Горы моря и гиганты
Шрифт:
В теплой изобильной Таврии появились полки английских солдат армии «Б». Их доставили на судах с юга, через Босфорский пролив и по Черному морю. Черное море было почти сплошь покрыто тысячами парусников лодок грузовых пароходов. Между ними болтались плоты. Близ северного побережья — табуны плывущих захлебывающихся лошадей. С Азовского и Мертвого морей, с Кавказа, из самого Крыма стекались сюда человеческие массы, перемешивались, заполняли берег. Казаки киргизы славяне, крестьяне и попы, мужчины женщины дети — все они смотрели на сине-черную воду, обрушивались в нее. Земля под их ногами, песок трава, уже были у них отняты — жуткими свистящими полчищами мигрирующих тушканчиков. Ночью и днем людям приходилось отбиваться от волков и лисиц, которые бежали следом, а иногда прямо посреди человеческих толп, и жирели, питаясь умирающими.

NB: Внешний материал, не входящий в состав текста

(** The [switch typ] statement in the loop over [component.Types]. *)
Definition switchType (component : AddressComponent.t) (f : Found)
    (typ : string) : Found :=
  if ((typ =? "locality") || (typ =? "administrative_area_level_2"))%string then
    if (foundCity f =? "")%string then
      {| foundCity := ToLower (AddressComponent.LongName component);
         foundState := foundState f;
         foundCountry := foundCountry f;
         formattedAddress := formattedAddress f |}
    else f
  else if (typ =? "administrative_area_level_1")%string then
    {| foundCity := foundCity f;
       foundState := AddressComponent.LongName component;
       foundCountry := foundCountry f;
       formattedAddress := formattedAddress f |}
  else if (typ =? "country")%string then
    {| foundCity := foundCity f;
       foundState := foundState f;
       foundCountry := AddressComponent.LongName component;
       formattedAddress := formattedAddress f |}
  else f.

(** The loop over [result.AddressComponents] and, inside it, over
    [component.Types]. *)
Definition scanComponents (components : list AddressComponent.t) (f : Found)
    : Found :=
  fold_left
    (fun f component =>
       fold_left (switchType component) (AddressComponent.Types component) f)
    components f.

(** The first part of the body of the loop over [results]: the
    assignment of [formattedAddress] and the scan of the components. *)
Definition scanResult (result : GeocodingResult.t) (f : Found) : Found :=
  scanComponents (GeocodingResult.AddressComponents result)
    {| foundCity := foundCity f;
       foundState := foundState f;
       foundCountry := foundCountry f;
       formattedAddress := GeocodingResult.FormattedAddress result |}.

(** The test "the provided city matches". *)
Definition cityMatches (foundCity city : string) : bool :=
  strings.Contains foundCity city || strings.Contains city foundCity.

Definition detailsOf (pinCode : string) (f : Found) : Details.t :=
  {| Details.PinCode := pinCode;
     Details.City := foundCity f;
     Details.State := foundState f;
     Details.Country := foundCountry f;
     Details.FormattedAddress := formattedAddress f |}.
(* ===================================================================== *)
(** ** The mean of integer durations *)
(* ===================================================================== *)

(** How a quotient mantissa of 53 or 54 digits is rounded. *)
Lemma rounded_div_cases (q e : Z) (l : location) :
  2 ^ 52 <= q < 2 ^ 54 ->
  (q < 2 ^ 53 /\
   (rounded q e l = (q, e) \/
    (rounded q e l = (q + 1, e) /\ q + 1 < 2 ^ 53 /\ l <> loc_Exact) \/
    (rounded q e l = (2 ^ 52, e + 1) /\ q + 1 = 2 ^ 53 /\ l <> loc_Exact)))
  \/
  (2 ^ 53 <= q /\
   (rounded q e l = (q / 2, e + 1) \/
    (rounded q e l = (q / 2 + 1, e + 1) /\ q / 2 + 1 < 2 ^ 53 /\
     Z.odd q = true) \/
    (rounded q e l = (2 ^ 52, e + 2) /\ q / 2 + 1 = 2 ^ 53 /\
     Z.odd q = true))).
Proof.
  intros Hq. unfold rounded.
  destruct (Z_lt_le_dec q (2 ^ 53)) as [Hlt|Hge]; [left|right];
    (split; [assumption|]).
  - rewrite (Zdigits2_unique q 53) by (simpl; lia).
    change (53 - 53) with 0. change (2 ^ 0) with 1. rewrite Z.div_1_r.
    replace (e + 0) with e by lia.
    assert (Hup : round_up q 0 l = true -> l <> loc_Exact).
    { unfold round_up. simpl. destruct l; [discriminate|intros _; discriminate]. }
    destruct (round_up q 0 l).
    + specialize (Hup eq_refl).
      destruct (Z.ltb_spec (q + 1) (2 ^ 53)).
      * right; left. repeat split; [lia|exact Hup].
      * right; right. repeat split; [lia|exact Hup].
    + replace (q <? 2 ^ 53) with true by (symmetry; apply Z.ltb_lt; lia).
      left. reflexivity.
  - rewrite (Zdigits2_unique q 54) by (simpl; lia).
    change (54 - 53) with 1. change (2 ^ 1) with 2.
    assert (Hup : round_up q 1 l = true -> Z.odd q = true).
    { unfold round_up. simpl. rewrite Z.div_1_r.
      destruct (Z.odd q); [reflexivity|discriminate]. }
    assert (Hq2 : 2 ^ 52 <= q / 2 < 2 ^ 53).
    { change (2 ^ 53) with (2 ^ 52 * 2) in Hge.
      change (2 ^ 54) with (2 ^ 53 * 2) in Hq.
      split; [apply Z.div_le_lower_bound; lia
             |apply Z.div_lt_upper_bound; lia]. }
    destruct (round_up q 1 l).
    + specialize (Hup eq_refl).
      destruct (Z.ltb_spec (q / 2 + 1) (2 ^ 53)).
      * right; left. repeat split; [lia|exact Hup].
      * right; right. replace (e + 1 + 1) with (e + 2) by lia.
        repeat split; [lia|exact Hup].
    + replace (q / 2 <? 2 ^ 53) with true by (symmetry; apply Z.ltb_lt; lia).
      left. reflexivity.
Qed.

Содрогаясь от ужаса и не умея его преодолеть, только что прибывшие солдаты, отдав свои корабли беженцам, пробивались на север, чтобы занять рубеж от Херсона до Таганрога. Их постоянно разъединяли то полчища тушканчиков, нападавших на них, то стаи взбесившихся волков, а под конец — толпы мигрантов, которые, когда пожар подступил вплотную, по сути сами превратились в зверей. Беженцы вступили с солдатами в борьбу не на жизнь, а на смерть: они остались без пищи, их переполняли страх обида ненависть. Войска, плохо вооруженные, были разгромлены. Но вслед за ними из изобильной людьми Западной империи пришли новые солдаты и проложили-таки себе путь, хотя тоже едва не погибли. Они намеревались, наступая между Херсоном и Таганрогом
Еще во время этого бегства, отбиваясь налево и направо, солдаты увидели, как западный огненный вал, оглушая взрывами и жарко пылая, поднялся и понесся — зеленый — навстречу валу восточному. Среди зеленых и желтых клубов чадного дыма солдаты кричали так же, как славяне и сумрачные киргизы. Никто больше не различал, кто бежит рядом с ним. Сотни солдат сгорели, настигнутые своим же огнем.
На линии Бердянск — Харьков — Орел — Калуга — Тверь ряды производящих взрывы машин соединились; теперь они долбили трещали лютовали все вместе, создавая единый огненный фронт. Грохотали-дрожали буры взрывные устройства газогенераторы нагреватели.
Толстый слой заиленной воды бурлил клокотал над ними. Они этот слой отравляли, доводили до кипения, заставляли разбухать разбрызгиваться, выбрасывали струями-колоннами вверх. Вода, шипя и пенясь, возвращалась обратно. Машины выходили из строя. Кабели рвались. Заряды понемногу иссякали.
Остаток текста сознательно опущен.